(Records to process begins)

(** A loop that rewrites cell [i] from its own old value. *)
Lemma for_upd_each {A : Type} (N : Z) (g : Z -> A -> A) (a : arr A) (j : Z) :
  for_ N (fun i a => upd a i (g i (a i))) a j
  = if (0 <=? j) && (j <? N) then g j (a j) else a j.
Proof.
  destruct (Z_le_gt_dec 0 N) as [HN|HN].
  - revert j.
    apply (for_invariant
             (fun k a' =>
                forall j, a' j = if (0 <=? j) && (j <? k) then g j (a j)
                                 else a j)); [assumption| |].
    + intros j. destruct (0 <=? j) eqn:E0; destruct (j <? 0) eqn:E1; simpl;
        try reflexivity.
      apply Z.leb_le in E0. apply Z.ltb_lt in E1. lia.
    + intros i a' Hi IH j. rewrite in_range_succ by lia.
      destruct (Z.eqb_spec j i) as [->|Hne].
      * rewrite upd_same, orb_true_r. rewrite IH.
        replace (i <? i) with false by (symmetry; apply Z.ltb_ge; lia).
        now rewrite andb_false_r.
      * rewrite upd_other by assumption. rewrite orb_false_r. apply IH.
  - rewrite for_nonpos by lia.
    destruct (0 <=? j) eqn:E0; destruct (j <? N) eqn:E1; simpl;
      try reflexivity.
    apply Z.leb_le in E0. apply Z.ltb_lt in E1. lia.
Qed.

Lemma place_is_export_fill (n : Z) (bs sb : arr Body) (displ : arr Z) :
  for_ n
    (fun i bp =>
       (upd (fst bp) (snd bp (get_octant_rank (x (bs i)))) (bs i),
        upd (snd bp) (get_octant_rank (x (bs i)))
          (snd bp (get_octant_rank (x (bs i))) + 1)))
    (sb, displ)
  = export_fill n bs (fun i => get_octant_rank (x (bs i))) sb displ.
Proof.
  unfold export_fill. apply for_ext. intros i t Hi. cbv zeta.
  pose proof (get_octant_rank_range (x (bs i))) as Hr.
  replace (get_octant_rank (x (bs i)) <? 0) with false
    by (symmetry; apply Z.ltb_ge; lia).
  reflexivity.
Qed.

Section Load.

Variables (inp : input) (sorted bds : arr Body).

Let N := in_N inp.
Let octant_of (i : Z) : Z := get_octant_rank (in_x inp i).
Let body_of (i : Z) : Body := mkBody (in_mass inp i) (in_x inp i) (in_v inp i).

Lemma readdata_counts (d : Z) :
  ld_send_count (readdata inp sorted bds) d = count_dest octant_of N d.
Proof.
  unfold readdata. cbn [ld_send_count]. fold N.
  set (b1 := for_ N _ bds).
  destruct (Z_le_gt_dec 0 N) as [HN|HN].
  - revert d.
    apply (for_invariant
             (fun k bc => forall d, snd bc d = count_dest octant_of k d));
      [assumption| |].
    + intros d. reflexivity.
    + intros i bc Hi IH d. cbn [fst snd]. rewrite upd_same. cbn [x].
      rewrite count_dest_succ by lia. fold (octant_of i).
      destruct (Z.eqb_spec (octant_of i) d) as [->|Hne].
      * rewrite upd_same. now rewrite IH.
      * rewrite upd_other by congruence. rewrite IH. lia.
  - rewrite for_nonpos by lia. unfold count_dest. now rewrite ints_nonpos by lia.
Qed.

Lemma readdata_bds (j : Z) :
  0 <= j < N ->
  for_ N
    (fun i b => upd b i (mkBody (mass (b i)) (x (b i)) (in_v inp i)))
    (fst (for_ N
            (fun i bc =>
               let b :=
                 upd (fst bc) i
                   (mkBody (mass (fst bc i)) (in_x inp i) (v (fst bc i))) in
               let i_oct := get_octant_rank (x (b i)) in
               (b, upd (snd bc) i_oct (snd bc i_oct + 1)))
            (for_ N
               (fun i b => upd b i (mkBody (in_mass inp i) (x (b i)) (v (b i))))
               bds,
             zeros)))
    j
  = body_of j.
Proof.
  intros Hj.
  assert ((0 <=? j) && (j <? N) = true) as Hin.
  { apply andb_true_intro. split; [apply Z.leb_le|apply Z.ltb_lt]; lia. }
  rewrite (for_upd_each N (fun i b => mkBody (mass b) (x b) (in_v inp i))).
  rewrite Hin.
  set (b1 := for_ N _ bds).
  assert (fst (for_ N
                 (fun i bc =>
                    let b :=
                      upd (fst bc) i
                        (mkBody (mass (fst bc i)) (in_x inp i) (v (fst bc i))) in
                    let i_oct := get_octant_rank (x (b i)) in
                    (b, upd (snd bc) i_oct (snd bc i_oct + 1)))
                 (b1, zeros)) j
          = mkBody (mass (b1 j)) (in_x inp j) (v (b1 j))) as H2.
  { assert (forall k, 0 <= k ->
              forall i, fst (for_ k
                 (fun i bc =>
                    let b :=
                      upd (fst bc) i
                        (mkBody (mass (fst bc i)) (in_x inp i) (v (fst bc i))) in
                    let i_oct := get_octant_rank (x (b i)) in
                    (b, upd (snd bc) i_oct (snd bc i_oct + 1)))
                 (b1, zeros)) i
              = if (0 <=? i) && (i <? k)
                then mkBody (mass (b1 i)) (in_x inp i) (v (b1 i)) else b1 i)
      as Hall.
    { intros k Hk. pattern k. apply Z_count_ind; [| |assumption].
      - intros i. rewrite for_nonpos by lia. simpl.
        destruct (0 <=? i) eqn:E0; destruct (i <? 0) eqn:E1; simpl;
          try reflexivity.
        apply Z.leb_le in E0. apply Z.ltb_lt in E1. lia.
      - intros m Hm IH i. rewrite for_succ by assumption. cbn [fst].
        rewrite in_range_succ by lia.
        destruct (Z.eqb_spec i m) as [->|Hne].
        + rewrite upd_same, orb_true_r. rewrite IH.
          replace (m <? m) with false by (symmetry; apply Z.ltb_ge; lia).
          now rewrite andb_false_r.
        + rewrite upd_other by assumption. rewrite orb_false_r. apply IH. }
    rewrite Hall by lia. now rewrite Hin. }
  rewrite H2. unfold b1.
  rewrite (for_upd_each N (fun i b => mkBody (in_mass inp i) (x b) (v b))).
  rewrite Hin. reflexivity.
Qed.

(Records to process ends)

▶ _Task to carry out_: Search the material for the word "Hall" and copy every matching line.

▶ _Finished exercise_:
      as Hall.
    rewrite Hall by lia. now rewrite Hin. }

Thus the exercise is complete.